(** The in-memory store's fetch reads such a page of the device's queue. *)
Lemma messagesOf_known s a did l :
  store_rel s a -> l ⊆ pending s did ->
  (∀ n, messagesOf s (take n l) = take n (messagesOf s l)) ∧ length (messagesOf s l) = length l ∧
  (∀ c, messagesOf s (filter (fun k => c <ₛ k) l) = filter (fun m => c <ₛ sm_sequenceID m) (messagesOf s l)).
Proof.
  intros Hs. induction l as [|k l IH]; intros Hl.
  - split_and!; [by intros []|done|done].
  - destruct IH as (Htake & Hlen & Hfilter); [set_solver|].
    pose proof (messagesOf_positions s a did [k] Hs ltac:(set_solver)) as Hk.
    assert (∀ l', messagesOf s (k :: l') = messagesOf s [k] ++ messagesOf s l') as Hcons
      by (intros l'; unfold messagesOf; by rewrite <- omap_app).
    destruct (messagesOf s [k]) as [|m [|]]; try done. injection Hk as Hk.
    rewrite !Hcons. cbn [app length]. split_and!.
    + intros [|n]; [done|]. cbn [take]. by rewrite Hcons, Htake.
    + by rewrite Hlen.
    + intros c. rewrite !filter_cons, Hk. case_decide; [by rewrite Hcons, Hfilter|done].
Qed.

Lemma memory_store_page cfg s did after :
  reachable cfg s ->
  let q := messagesOf s (pending s did) in
  fetch (mkFetch did after (Some 50) None) s = (s, page_of after q) ∧ ascending (positions q).
Proof.
  intros (a & _ & Hs)%reachable_rel q. pose proof (pending_ascending s a did Hs) as Hasc.
  split; [|unfold q; by rewrite (messagesOf_positions s a did)].
  destruct (messagesOf_known s a did (pending s did) Hs) as (Htake & Hlen & Hfilter); [done|].
  rewrite (fetch_unacked s a) by done. unfold available, page_of. cbn [fp_after fp_recipientDID fp_limit default from_option id].
  set (l := match after with Some c => filter (fun k => c <ₛ k) (pending s did) | None => pending s did end).
  assert (l ⊆ pending s did) as Hl by (unfold l; destruct after; [by intros k [_ ?]%list_elem_of_filter|done]).
  assert (match after with Some c => filter (fun m => c <ₛ sm_sequenceID m) q | None => q end = messagesOf s l) as ->
    by (unfold l, q; destruct after; [by rewrite Hfilter|done]).
  destruct (messagesOf_known s a did l Hs Hl) as (-> & -> & _). do 2 f_equal.
  rewrite <- fmap_last. rewrite <- (messagesOf_positions s a did l Hs Hl) at 1. unfold positions. by rewrite firstn_map.
Qed.

(** ** Properties *)


(** ** A run of it *)

(** Inner events in a row. *)
Fixpoint inner_run toB64 options clientDID (es : list ReceiveEvent) (ch : Channel * list string) : option (Channel * list string) :=
  match es with
  | [] => Some ch
  | e :: es' =>
    match Receive.receiveStep toB64 options clientDID e ch.1 with
    | Some (c', out) => inner_run toB64 options clientDID es' (c', denied ch.1 e ++ frame_ids (frames_written out) ++ ch.2)
    | None => None
    end
  end.

Lemma inner_run_steps toB64 options clientDID es : ∀ q hi u p ch ch',
  inner_run toB64 options clientDID es ch = Some ch' -> Forall inner es ->
  rtc (hub_step toB64 options clientDID) (mkWorld q hi u p ch.1 ch.2) (mkWorld q hi u p ch'.1 ch'.2).
Proof.
  induction es as [|e es IH]; intros q hi u p ch ch' Hr Hes; cbn [inner_run] in Hr.
  - by injection Hr as <-.
  - apply Forall_cons in Hes as [He Hes]. destruct (Receive.receiveStep _ _ _ e ch.1) as [[c' out]|] eqn:Hs; [|done].
    eapply rtc_l; [by apply hub_inner|]. exact (IH q hi u p (c', _) ch' Hr Hes).
Qed.

(** The second frame is published between the read of the page and its arrival. *)
Module Connected.
Import Windowed.
Abbreviation step := (hub_step (fun _ => "") (opened 2) "did:a").

Definition c0 : Channel := (openChannel (opened 2) "did:a" 0 None false registered).1.
Definition c1 : Channel := (fetched (fun _ => "") (opened 2) "did:a" (Ok (page_of None [message "1"])) c0).1.
Definition c2 : Channel := (onLive (fun _ => "") (opened 2) "did:a" (message "2") c1).1.
Definition last_events : list ReceiveEvent := sent 0 ++ [ChainSettled] ++ sent_cached 1 ++ [ChainSettled].
Definition final : Channel * list string :=
  default (c2, []) (inner_run (fun _ => "") (opened 2) "did:a" last_events (c2, [])).
Definition w : World := mkWorld [message "1"; message "2"] "2" [] None final.1 final.2.

Lemma run : hub_run (fun _ => "") (opened 2) "did:a" 0 None false w.
Proof.
  exists (mkWorld [message "1"] "1" [] None c0 []). split.
  { split; [repeat constructor|constructor| |done|done|].
    - by intros m [->%list_elem_of_singleton|?%elem_of_nil].
    - exists registered. split; [|done]. vm_compute. lia. }
  eapply rtc_l; [by eapply (hub_read _ _ _ _ _ _ _ _ None)|].
  eapply rtc_l; [by apply (hub_stored _ _ _ (message "2"))|].
  eapply rtc_l; [by eapply (hub_page _ _ _ _ _ _ _ _ _ c1 [])|].
  eapply rtc_l; [by eapply (hub_push _ _ _ _ _ _ _ _ _ _ c2 [])|].
  unfold w. apply (inner_run_steps _ _ _ last_events _ _ _ _ (c2, []) final); [by vm_compute|].
  repeat constructor.
Qed.
End Connected.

+===+

> [TASK DIRECTIONS] Each line from the one containing "eapply rtc_l; [by eapply (hub_push" through the last line of the entries above is to be returned exactly, and no others.

> [FINISHED TASK]
  eapply rtc_l; [by eapply (hub_push _ _ _ _ _ _ _ _ _ _ c2 [])|].
  unfold w. apply (inner_run_steps _ _ _ last_events _ _ _ _ (c2, []) final); [by vm_compute|].
  repeat constructor.
Qed.
End Connected.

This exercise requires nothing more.